Die Austrian Anadi Bank aus Klagenfurt in Kärnten ist wohl vielen Bankkunden und Anlegern wenig bekannt. Tatsächlich wurde der Vorläufer der Bank aber schon im Jahre 1896 als Kärtner Landeshypothekenanstalt gegründet und erlangte viele Jahre später als Hypo Alpe Adria Bank traurige Berühmtheit.
2013 kaufte dann die britisch-indische Kanoria-Gruppe das (relativ kleine) österreichische Filialgeschäft aus der Konkursmasse der Hypo Alpe Adria und benannte die Bank schon sehr bald (aus nachvollziehbaren Gründen) in Austrian Anadi Bank um.
"Anadi" bedeutet auf Hindi "ewig" - ob die Filialen in Kärnten und die Geschäftsstellen in Wien, Graz und Salzburg ewig bleiben würden, durfte schon beim Kauf bezweifelt werden.

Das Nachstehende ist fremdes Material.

(** The function has no [return]: a call evaluates to [None]. *)
Definition sync_missing_embeddings : M World Py.object :=
  try_finally
    (try_except
       (all_articles <- query_all ;;
        let db_count := Z.of_nat (length all_articles) in
        n <- collection_count ;;
        existing_ids <-
          (if 0 <? n
           then
             all_embeddings <- collection_get_all ;;
             ret (if nonempty all_embeddings
                  then (list_to_set all_embeddings : gset string)
                  else ∅)
           else ret ∅) ;;
        missing_count <- sync_loop existing_ids all_articles 0 ;;
        logger (InfoSyncComplete db_count missing_count) ;;;
        ret Py.None_)
       (fun e => logger ErrSyncing ;;; ret Py.None_))
    (ret tt).

End Application.

(** The request model and the response of [app/api.py]. *)
Record SearchRequest := {
  prompt : option string;
  category : option string;
  limit : Z
}.

(** The dict [search_news] returns. *)
Module SearchResponse.
Record t := {
  count : Z;
  articles : list ArticleDict;
  search_type : string
}.
End SearchResponse.

Section Pipeline.

Context (env : Env) (settings : Settings).

(** *** [app/collector.py] *)

(** [d.get("summary", "")]. *)
Definition get_summary (article_data : ArticleData) : string :=
  match data_summary article_data with
  | Some s => s
  | None => ""
  end.

(** [saved_count += 1]. *)
Definition incr_saved_count : M Frame unit :=
  modify (fun f => {| world := world f; session_new := session_new f;
                      saved_count := saved_count f + 1 |}).

(** The body of the [try] in [save_articles]. *)
Definition save_article (clf : ClassificationService)
    (article_data : ArticleData) : M Frame unit :=
  category <- zoom (classify_article env settings clf
                      (data_title article_data) (get_summary article_data)) ;;
  let article := {| init_title := data_title article_data;
                    init_url := data_url article_data;
                    init_summary := Some (get_summary article_data);
                    init_source := data_source article_data;
                    init_category := Some category;
                    init_published_date := data_published_date article_data |} in
  session_add article ;;;
  session_commit env ;;;
  incr_saved_count ;;;
  article <- zoom (session_refresh article) ;;
  zoom (add_article env (Article.id article) (Article.title article)
          (Py.or_empty (Article.summary article)) (Some category)
          (Article.source article)).

(** One turn of the loop [for article_data in articles]: the [try] with
    its two handlers. *)
Definition save_one (clf : ClassificationService) (article_data : ArticleData)
  : M Frame unit :=
  try_except (save_article clf article_data)
    (fun e =>
       match e with
       | IntegrityError => session_rollback
       | _ => session_rollback ;;; zoom (logger ErrSavingArticle)
       end).

Fixpoint save_loop (clf : ClassificationService) (articles : list ArticleData)
  : M Frame unit :=
  match articles with
  | [] => ret tt
  | article_data :: rest => save_one clf article_data ;;; save_loop clf rest
  end.

(** [NewsCollector.save_articles]: the session and the counter are local,
    the returned value is [saved_count]. *)
Definition save_articles (clf : ClassificationService)
    (articles : list ArticleData) : M World Z :=
  fun w =>
    match (save_loop clf articles ;;; gets saved_count)
            {| world := w; session_new := []; saved_count := 0 |} with
    | (r, f) => (r, world f)
    end.

(** *** [app/api.py] *)

(** The loop [for result in results] of [search_news]. *)
Fixpoint enrich (results : list Match) (found : list ArticleDict)
  : M World (list ArticleDict) :=
  match results with
  | [] => ret found
  | result :: rest =>
      article <- query_by_id (article_id result) ;;
      match article with
      | Some a => enrich rest (found ++ [to_dict a])
      | None => enrich rest found
      end
  end.

(** [repr] of a list of strings, as the f-string of the error detail
    prints it (quoting without escapes). *)
Definition repr_list (l : list string) : string :=
  "[" ++ Py.join ", " (map (fun s => "'" ++ s ++ "'") l) ++ "]".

Mit 14. September 2024 wurde die Übergabe des Filialgeschäftes (10 Filialen) mit ca. 42.000 Retailkunden und einigen KMU-Kunden an die Bank Burgenland (GRAWE Bankengruppe) fixiert - "ewig" war demnach die Übernahme nicht. 1,7 Mrd. Euro Geschäftsvolumen und 70 Mitarbeiter wechselten damit zur Bank Burgenland.
Anfang 2026 wurde dann auch die Übernahme von 100% der Anadi-Anteile via Bank Burgenland (zur GRAWE Bankengruppe gehörend) verlautbart. Betont wurde dabei, dass die Anadi Bank "als selbstständiges Institut bestehen bleibt" und insbesondere die Präsenz in Kärnten wurde betont. Es scheint aber nicht unmöglich, dass so mancher Bereich (insbesondere die Onlineaktivitäten) früher oder später in der (ebenfalls der GRAWE-Bankengruppe zugehörigen) DADAT aufgeht...
Schon sehr bald nach dem Marktauftritt als "Austrian Anadi Bank" fiel die Bank jedenfalls sehr häufig im Sparbuchvergleich mit guten Zinsen positiv auf, ab 2015 gab es auch eine deutliche Strategieänderung hin zum Online-Banking, auf welches man sich auch ab 2024 ausschließlich konzentrierte.
Seit 2015 wurden auch Tagesgeld und Festgeld zur Onlineanlage angeboten - insbesondere beim Festgeld konnte man gleich im Vorderfeld gut mitmischen.
2017 war man dann auch beim Tagesgeld-Angebot mit einer Neukundenaktion vorne, die eingeschlagene Marschrichtung in Sachen Direktbank wurde konsequent weiterbeschritten. Im April 2017 folgte dann auch noch ein Online-Gratis-Gehalts- und Pensionskonto, auch Onlinekredite werden mittlerweile schon länger angeboten.
Ob der der guten Konditionen wurde die Austrian Anadi Bank 2017 auch von der Geldmarie zur Bank des Jahres gekürt. Auch in der Folgejahren blieb die AAB (die mittlerweile primär als "Anadi Bank" firmiert) durchaus oft eine interessante Option.
Stand 2026 ist die Anadi Bank im Direktbanken-Geschäft jedenfalls weiterhin im Vorderfeld präsent.